3) Impact de la guerre en Ukraine et des réfugiés sur les diasporas post-soviétiques en Europe
L’accueil des réfugiés ukrainiens, objet d’un unanimisme politique de l’UE jamais vu jusqu’ici, rend aussi visible, de manière relativement soudaine, les diasporas post-soviétiques en Europe, que celles-ci soient acquises à la cause de l’Ukraine (à travers des mouvements tels de Russie-Libertés en France) ou au contraire qu’elles prennent parti pour l’invasion russe du pays tel qu’on peut le constater (à travers, par exemple, la manifestation automobiliste pro-russe sur le boulevard périphérique de Berlin le 3 avril, ou la déclaration du Centre spirituel et culturel orthodoxe russe du quai Branly à Paris début mars). Ces manifestations reflètent tout à la fois l’existence de diasporas dont l’existence a été soit sous-estimée, soit peu suivie dans ses évolutions. Dans quelle mesure ces diasporas peuvent-elles influer dans la posture des États et des opinions publiques ?
Au-delà, l’invasion par l’armée russe de l’Ukraine a suscité des mouvements de protestation et de répression qui ont entraîné des départs précipités, de Russie ou de Biélorussie, venant grossir les rangs des « nouveaux dissidents » de pays assumant pleinement leurs pouvoirs dictatoriaux. Plusieurs milliers de Biélorusses, plusieurs dizaines de milliers de Russes, journalistes, membres d’ONG, scientifiques, ou simples opposants de la guerre, actuellement menée contre l’Ukraine, se trouvent actuellement en exil. Que représentent-ils, dans quelle mesure s’engagent-ils et peuvent-ils constituer un vivier de reconstruction démocratique de cet espace face à la destruction à l’œuvre ?

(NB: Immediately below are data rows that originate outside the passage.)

(** A frame becomes a call: nothing else of its session is in flight. *)
Lemma arrive_ok hub N k l m frame :
  sock_inv hub N → N.(sn_links) !! k = Some l → l.(l_socket).(state) = Dispatching m →
  l.(l_call) = None →
  let R := N.(sn_running) in
  let r := request_of l.(l_socket).(session_id) frame in
  socket_ok hub N (with_link k (mk_Link l.(l_socket) (Some (length R.(calls), frame)))
    (mk_Running (R.(history) ++ [Invoked r]) (R.(calls) ++ [(r, handle_async hub r)]) R.(hub_state)) N).
Proof.
  intros Hinv Hk Hs Hnone R r. assert (alive l) as Ha by (unfold alive; by rewrite Hs).
  assert (requester r = l.(l_socket).(session_id)) as Hr by (unfold r; by destruct frame).
  destruct (si_owns _ _ Hinv _ _ Hk Ha) as [Hheld Hid]. fold R in Hheld, Hid.
  assert (may_arrive R r = true) as Hmay.
  { unfold may_arrive. apply andb_true_iff. split.
    - apply forallb_forall. intros r' Hin%list_elem_of_In. apply negb_true_iff.
      pose proof (in_flight_others hub N k l r' Hinv Hk Ha Hnone Hin) as Hne.
      destruct (competing r r') eqn:Hcomp; [|done]. destruct Hne. rewrite <- Hr.
      destruct r, r'; try done. simpl in *. by apply bool_decide_eq_true in Hcomp.
    - rewrite Hr. destruct (get _ _) as [p|] eqn:Hg; [|done]. apply bool_decide_eq_true.
      pose proof (si_arcs _ _ Hinv) as Hok. fold R in Hok.
      destruct (ao_sess _ _ _ Hok _ _ Hg) as (s' & Hs' & Hid').
      unfold id_at in Hid. destruct (heap _ !! session _) as [s|] eqn:Hss; [|done]. injection Hid as Hid.
      rewrite (ao_unique _ _ _ Hok _ _ _ _ Hs' Hss); [done|congruence]. }
  set (R' := mk_Running _ _ _).
  assert (running_step hub R R') as Hstep
    by (apply (run_action hub R (DoArrive r)); simpl; by rewrite Hmay).
  split; [by apply rtc_once|]. destruct Hinv as [[S Hsim] Hown Hap Hca Hbu].
  set (l' := mk_Link _ _).
  assert (∀ j x, <[k := l']> N.(sn_links) !! j = Some x →
    ∃ y, N.(sn_links) !! j = Some y ∧ x.(l_socket) = y.(l_socket)) as Hback.
  { intros j x [(<- & <- & _)|[_ Hx]]%list_lookup_insert_Some; eauto. }
  split; simpl.
  - destruct (sim_step (D:=anytime) hub R R' S Hsim Logic.I Hstep) as (S' & _ & ?). by exists S'.
  - intros j x Hx Hax. destruct (Hback _ _ Hx) as (y & Hy & He). unfold owns, alive in *.
    rewrite He in *. by eapply Hown.
  - intros j j' x x' Hne Hx Hx' Hax Hax'. destruct (Hback _ _ Hx) as (y & Hy & He).
    destruct (Hback _ _ Hx') as (y' & Hy' & He'). unfold alive in *. rewrite He, He' in *. by eapply Hap.
  - intros i r' a [Hi|[Hi Hnew]]%lookup_app_Some Hsa.
    + destruct (Hca i r' a Hi Hsa) as (j & x & f & Hx & Hc & Hrx). exists j, x, f.
      rewrite list_lookup_insert_ne; [done|]. intros ->. congruence.
    + apply list_lookup_singleton_Some in Hnew as [Hi' [= <- <-]]. exists k, l', frame.
      rewrite list_lookup_insert_eq by (by eapply lookup_lt_Some). split; [done|].
      split; [|done]. simpl. do 2 f_equal. unfold R in *. lia.
  - intros j x i f [(<- & <- & _)|[_ Hx]]%list_lookup_insert_Some Hc; [by exists m|]. by eapply Hbu.
Qed.

(** A new socket has a session of its own. *)
Lemma open_ok hub N o capacity :
  sock_inv hub N →
  (N.(sn_running).(hub_state).(core).(metrics).(sessions_opened_total) < u64_modulus)%N →
  let '(s, st) := open_socket hub o capacity N.(sn_running).(hub_state) in
  socket_ok hub N (mk_SocketNet (with_state st N.(sn_running)) (N.(sn_links) ++ [mk_Link s None])).
Proof.
  intros Hinv Hlt. unfold open_socket. set (st1 := mk_HubSt _ (<[o := _]> _) _).
  set (R := N.(sn_running)) in *. set (R1 := with_state st1 R).
  pose proof (si_arcs _ _ Hinv) as Hok. fold R in Hok.
  destruct (arcs_open hub o st1 Hok Hlt) as (_ & Hheld & _ & Hfree & Hnew & Hserv).
  pose proof (stable_open hub o st1 Hok) as Hst.
  destruct (open_session hub o st1) as [p st2] eqn:Eo.
  assert (p = st1.(core).(next_ptr)) as Hp
    by (change p with (p, st2).1; rewrite <- Eo; unfold open_session; done).
  assert (running_step hub R1 (with_state st2 R1)) as Hstep.
  { apply (run_action hub R1 (DoOpen o)). unfold perform. rewrite bool_decide_eq_true_2 by done.
    change (hub_state R1) with st1. by rewrite Eo. }
  assert (rtc (running_step hub) R (with_state st2 R)) as Hrun
    by (eapply rtc_l; [by apply (run_same_core hub R st1)|by apply rtc_once]).
  split; [exact Hrun|]. simpl in Hheld, Hserv, Hst, Hfree, Hnew.
  assert (id_at st2.(core).(heap) p = Some st1.(core).(registry).(next_id_ctr)) as Hid.
  { rewrite id_at_service, Hserv, Hp. simpl. by rewrite lookup_insert_eq. }
  pose proof (sock_inv_hub hub N (with_state st2 R) Hinv Hrun Hst) as Hinv2.
  assert (sock_inv hub (mk_SocketNet (with_state st2 R) N.(sn_links))) as [Hsim2 Hown2 Hap2 Hca2 Hbu2]
    by (apply Hinv2; eauto). clear Hinv2.
  assert ((deref st2.(core) p).(id) = st1.(core).(registry).(next_id_ctr)) as Hderef.
  { unfold id_at in Hid. destruct (heap (core st2) !! p) as [s|] eqn:Hs; [|done].
    injection Hid as Hid. by rewrite (deref_heap _ _ _ Hs). }
  change (next_id_ctr (registry (core (hub_state R)))) with (next_id_ctr (registry (core st1))) in Hnew.
  rewrite <- Hderef in Hid. rewrite <- Hderef in Hnew.
  assert (∀ k l, N.(sn_links) !! k = Some l → alive l →
    l.(l_socket).(session_id) ≠ (deref st2.(core) p).(id)) as Hother.
  { intros k l Hk Ha. destruct (si_owns _ _ Hinv _ _ Hk Ha) as [_ Hids]. fold R in Hids.
    rewrite id_at_service in Hids. apply fmap_Some in Hids as (m & Hm & ->).
    by apply (Hnew _ _ Hm). }
  split; simpl in *; [done|..].
  - intros k l [Hk|[_ Hk]]%lookup_app_Some Ha; [eauto|].
    apply list_lookup_singleton_Some in Hk as [_ <-]. split; simpl; [|done].
    rewrite Hheld, Hp. set_solver.
  - intros k k' l l' Hne [Hk|[Hi Hk]]%lookup_app_Some [Hk'|[Hi' Hk']]%lookup_app_Some Ha Ha'.
    + by eapply Hap2.
    + apply list_lookup_singleton_Some in Hk' as [_ <-]. simpl. by eapply Hother.
    + apply list_lookup_singleton_Some in Hk as [_ <-]. simpl. intros He. by eapply Hother.
    + apply list_lookup_singleton_Some in Hk as [? _], Hk' as [? _]. lia.
  - intros i r a Hi Hs. destruct (Hca2 i r a Hi Hs) as (k & l & frame & Hk & Hc & Hr).
    exists k, l, frame. split; [by apply lookup_app_l_Some|done].
  - intros k l i frame [Hk|[_ Hk]]%lookup_app_Some Hc; [by eapply Hbu2|].
    by apply list_lookup_singleton_Some in Hk as [_ <-].
Qed.

Lemma turn_ok hub N i R' :
  sock_inv hub N → perform hub (DoTurn i) N.(sn_running) = Some R' →
  socket_ok hub N (mk_SocketNet R' N.(sn_links)).
Proof.
  intros Hinv Hact. pose proof (run_action hub _ (DoTurn i) R' Hact) as Hstep.
  split; [by apply rtc_once|]. simpl in Hact.
  destruct (calls _ !! i) as [[r a]|] eqn:Hi; [|done]. destruct (suspended a) eqn:Hs; [|done].
  pose proof (rtc_once (R:=running_step hub) _ _ Hstep) as Hrun.
  destruct Hinv as [[S Hsim] Hown Hap Hca Hbu].
  pose proof (stable_turn hub _ S i r a Hsim Hi Hs) as Hst.
  destruct (turn a _) as [a' st']. injection Hact as <-.
  apply sock_inv_hub; [split; eauto|exact Hrun|exact Hst|].
  intros j r' b [(<- & [= <- <-] & _)|[_ Hj]]%list_lookup_insert_Some Hb; eauto.
Qed.

Lemma sock_event_ok hub N ev N' :
  sock_inv hub N → sock_perform hub ev N = Some N' → socket_ok hub N N'.
Proof.
  intros Hinv Hp. destruct ev as [o capacity|k ev|k|i|k|k sent|sid|task]; cbn [sock_perform] in Hp.
  - case_bool_decide as Hlt; [|done]. pose proof (open_ok hub N o capacity Hinv Hlt) as H.
    destruct (open_socket hub o capacity (hub_state (sn_running N))) as [s st].
    injection Hp as <-. exact H.
  - apply bind_Some in Hp as (l & Hk & Hp). destruct (state _) as [w| |] eqn:Hs; [|done..].
    injection Hp as <-. by eapply select_ok.
  - apply bind_Some in Hp as (l & Hk & Hp). destruct (state _) as [|m|] eqn:Hs; [done| |done].
    destruct l.(l_call) as [c|] eqn:Hc; [done|].
    assert (∀ N', Some (socket_alone k (dispatch_turn show_prost hub l.(l_socket)
        N.(sn_running).(hub_state)) N) = Some N' →
      (∀ bytes frame, m = Binary bytes → decode_client bytes ≠ Ok frame) → socket_ok hub N N') as Hother
      by (intros ? [= <-] ?; by eapply dispatch_ok).
    destruct m as [bytes| | | |]; try (by apply Hother).
    destruct (decode_client bytes) as [frame|e] eqn:Hd.
    + injection Hp as <-. by eapply arrive_ok.
    + apply Hother; [done|]. intros ? frame [= <-]. congruence.
  - apply bind_Some in Hp as (R' & Hact & [= <-]). by apply (turn_ok hub N i).
  - apply bind_Some in Hp as (l & Hk & Hp). apply bind_Some in Hp as ([i frame] & Hc & Hp).
    destruct (calls _ !! i) as [[r [v|]]|] eqn:Hi; [|done..]. injection Hp as <-.
    destruct (si_busy _ _ Hinv _ _ _ _ Hk Hc) as [m Hm].
    apply (link_ok hub N k l); simpl; try done.
    + by apply deliver_all_core.
    + intros _. unfold alive. by rewrite Hm.
    + intros i' frame' r' a Hc' Hi' Hs'. rewrite Hc in Hc'. injection Hc' as <- <-.
      rewrite Hi in Hi'. by injection Hi' as <- <-.
  - apply bind_Some in Hp as (l & Hk & Hp).
    assert ((write_turn sent l.(l_socket) N.(sn_running).(hub_state)).2.(core)
      = N.(sn_running).(hub_state).(core) ∧
      let s := (write_turn sent l.(l_socket) N.(sn_running).(hub_state)).1 in
      s.(session) = l.(l_socket).(session) ∧ s.(session_id) = l.(l_socket).(session_id) ∧
      s.(state) = l.(l_socket).(state)) as (Hc & H1 & H2 & H3).
    { unfold write_turn. destruct (writer_running _); [|done]. destruct (outboxes _ !! _); [|done].
      destruct (mpsc_recv _) as [[f|] ch]; [|done]. by destruct sent. }
    destruct (write_turn _ _ _) as [s st]. injection Hp as <-. simpl in *.
    apply (link_ok hub N k l); simpl; try done.
    + unfold alive. simpl. by rewrite H3.
    + intros i frame Hcall. simpl in Hcall. rewrite H3. by eapply si_busy.
  - injection Hp as <-.
    assert (running_step hub N.(sn_running) (with_state (kick_session hub sid N.(sn_running).(hub_state)).2
      N.(sn_running))) as Hstep by by apply (run_action hub _ (DoKick sid)).
    split; [by apply rtc_once|]. apply sock_inv_hub; [done|by apply rtc_once| |by eauto].
    apply stable_kick. by apply si_arcs.
  - injection Hp as <-.
    assert (running_step hub N.(sn_running) (with_state (forward hub task N.(sn_running).(hub_state))
      N.(sn_running))) as Hstep by by apply (run_action hub _ (DoForward task)).
    split; [by apply rtc_once|]. apply sock_inv_hub; [done|by apply rtc_once| |by eauto].
    apply stable_same_arcs, arcs_forward.
Qed.
(* ===== verification/Watch.v ===== *)
(** * What other sessions do to a subscription

    One subscription is watched: its session, its forwarder, its stream, its outbox.
    Requests of other sessions, sessions that come and go, turns of forwarders and
    of writers leave it alone, or move publications along
    (crates/cherenkov-core/src/hub.rs, crates/cherenkov-transport-ws/src/lib.rs). *)
From S2P Require Import Prelude Protocol Traits MemoryBroker BrokerProps.
From S2P Require Import Session Hub HubInv HubReach HubSteps Delivery Ws.

Section watch.
Context {W : Type} `{NO : Notifier} `{M : Mpsc} {ML : MpscLaws M}.
Context {B : Broadcast} {BL : BroadcastLaws B}.
Variable bl : lens W MemoryBroker.
Implicit Types (st : @HubSt W MemStream _ M) (hub : @Hub W MemStream).

(** The watched subscription: session [sid], allocated at [ptr] as [sB], has task
    [t] forwarding [stream] of channel [ch] into outbox [o]. *)
Variables (sid ptr o : N) (sB : Session) (ch : string) (t cap : N) (stream : MemStream).

(** Others have other outboxes and other forwarders. *)
Definition apart (s : Session) : Prop :=
  s.(outbox) ≠ o ∧ ∀ ch', s.(subscriptions) !! ch' ≠ Some t.

Record watched (sent : list ServerFrame) (buf : list Publication) st : Prop := {
  wa_tracked : tracked bl cap ch t o stream st sent buf;
  wa_session : st.(core).(heap) !! ptr = Some sB;
  wa_registered : get st.(core).(registry) sid = Some ptr;
  wa_apart p s : st.(core).(heap) !! p = Some s → p ≠ ptr → apart s;
  wa_task : (t < st.(core).(next_task))%N;
}.
(** Session 1 publishes, sends garbage, publishes again and is kicked. *)
Definition lobby_events : list net_event :=
  [say [x01]; NetForward 0; NetWrite; NetFrame 1 [xff]; say [x02]; NetKick 1].
End witnesses.

Lemma socket_to_socket_witness :
  ∃ t, let st := (dispatch (λ _, "") (Binary (encode_client (CF_Subscribe lobby_subscribe))) 0
                    open_node two_sessions).2 in
    let c := (net_run (λ _, "") open_node "rooms.lobby" lobby_events (lobby_socket, st)).2 in
    let w := (net_run (λ _, "") open_node "rooms.lobby"
                (replicate 2 (NetForward t) ++ replicate 3 NetWrite) c).2.1.(wire) in
    w = encode_server <$> [SF_SubscribeOk (mk_SubscribeOk 1 "rooms.lobby" 1 0);
        SF_Publication (mk_Publication "rooms.lobby" 0 [x01]);
        SF_Publication (mk_Publication "rooms.lobby" 1 [x02])] ∧
    decode_server <$> w = Ok <$> [SF_SubscribeOk (mk_SubscribeOk 1 "rooms.lobby" 1 0);
        SF_Publication (mk_Publication "rooms.lobby" 0 [x01]);
        SF_Publication (mk_Publication "rooms.lobby" 1 [x02])].
Proof.
  pose proof (socket_to_socket broker_lens (λ _, "") open_node (node_init 4 1000 8) two_sessions
    lobby_socket 0 0 (encode_client (CF_Subscribe lobby_subscribe)) lobby_subscribe
    (mk_SubscribeOk 1 "rooms.lobby" 1 0)
    (handle_subscribe open_node 0 1 "rooms.lobby" 0 two_sessions).2 lobby_events
    node_broker_private (broker_wf_new 8) two_sessions_reach) as H.
  assert ((net_run (λ _, "") open_node "rooms.lobby" lobby_events (lobby_socket,
    (dispatch (λ _, "") (Binary (encode_client (CF_Subscribe lobby_subscribe))) 0
                    open_node two_sessions).2)).1.*2
    = [mk_Publication "rooms.lobby" 0 [x01]; mk_Publication "rooms.lobby" 1 [x02]]) as Hps
    by (vm_compute; reflexivity).
  destruct (dispatch _ (Binary (encode_client (CF_Subscribe lobby_subscribe))) 0 open_node
              two_sessions) as [go_on st2].
  cbn [sub_channel lobby_subscribe snd] in *.
  destruct (net_run _ open_node "rooms.lobby" lobby_events (lobby_socket, st2)) as [ps [s3 st3]].
  cbn [fst snd] in *.
  assert (length ps = 2) as Hlen by (by rewrite <-(length_fmap snd ps), Hps).
  destruct H as (_ & _ & t & replayed & Hrep & _ & Hn).
  - vm_compute. reflexivity.
  - vm_compute. reflexivity.
  - reflexivity.
  - eexists. split; vm_compute; reflexivity.
  - reflexivity.
  - refine (bool_decide_unpack (map_Forall (λ p s', p ≠ 0%N → s'.(outbox) ≠ 0%N)
      two_sessions.(core).(heap)) _). vm_compute. constructor.
  - apply decode_encode_client. vm_compute. done.
  - assert ((handle_subscribe open_node 0 1 "rooms.lobby" 0 two_sessions).1
      = Ok (mk_SubscribeOk 1 "rooms.lobby" 1 0)) as Hok by (vm_compute; reflexivity).
    simpl. by destruct (handle_subscribe _ _ _ _ _ _) as [r st']; simpl in *; subst r.
  - repeat constructor; simpl; discriminate.
  - rewrite Hlen. vm_compute. discriminate.
  - exists t. cbn zeta. simpl in Hrep. subst replayed. rewrite Hps in Hn.
    destruct (Hn 2 3) as [Hw Hd]; [by rewrite Hlen|vm_compute; lia|]. split; [exact Hw|].
    apply (decodes_to_all _ [_; _; _]); [repeat constructor; vm_compute; done|exact Hd].
Defined.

Appel à projet et calendrier
Ces différents enjeux permettent d’envisager des enquêtes pluri-disciplinaires de la part de tous les départements de l’ICM, quantitatives et/ou qualitatives, pour réfléchir à la spécificité de cette « crise ukrainienne ». L’ICM encourage les projets à dimension internationale, proposant une dimension comparative ou transnationale, en lien avec des chercheurs situés à l’étranger. L’ICM encourage également les recherches en lien avec les acteurs associatifs (enquêtes dans des centres d’accueil par exemple) ou les collectivités locales (enquête sur les mobilisations, etc.).
Cet appel flash vise à mobiliser la communauté scientifique d’ICM autour de travaux empiriques ou de montage de projets européens (organisation d’une réunion de travail et d’une journée d’étude à Paris, par exemple). Il vous est proposé de répondre sous la forme d’une note d’intention brève, portée par un ou plusieurs fellows ICM. La note comporte le développement d’une problématique, avec des hypothèses d’enquêtes et une méthodologie (partenaires, calendrier, budget estimé) à remettre d’ici au 9 mai prochain. Les projets présentés sont de 3 000 à 50 000 euros. Un processus de sélection rapide permettra de faire un retour aux porteurs dans le courant du mois de mai.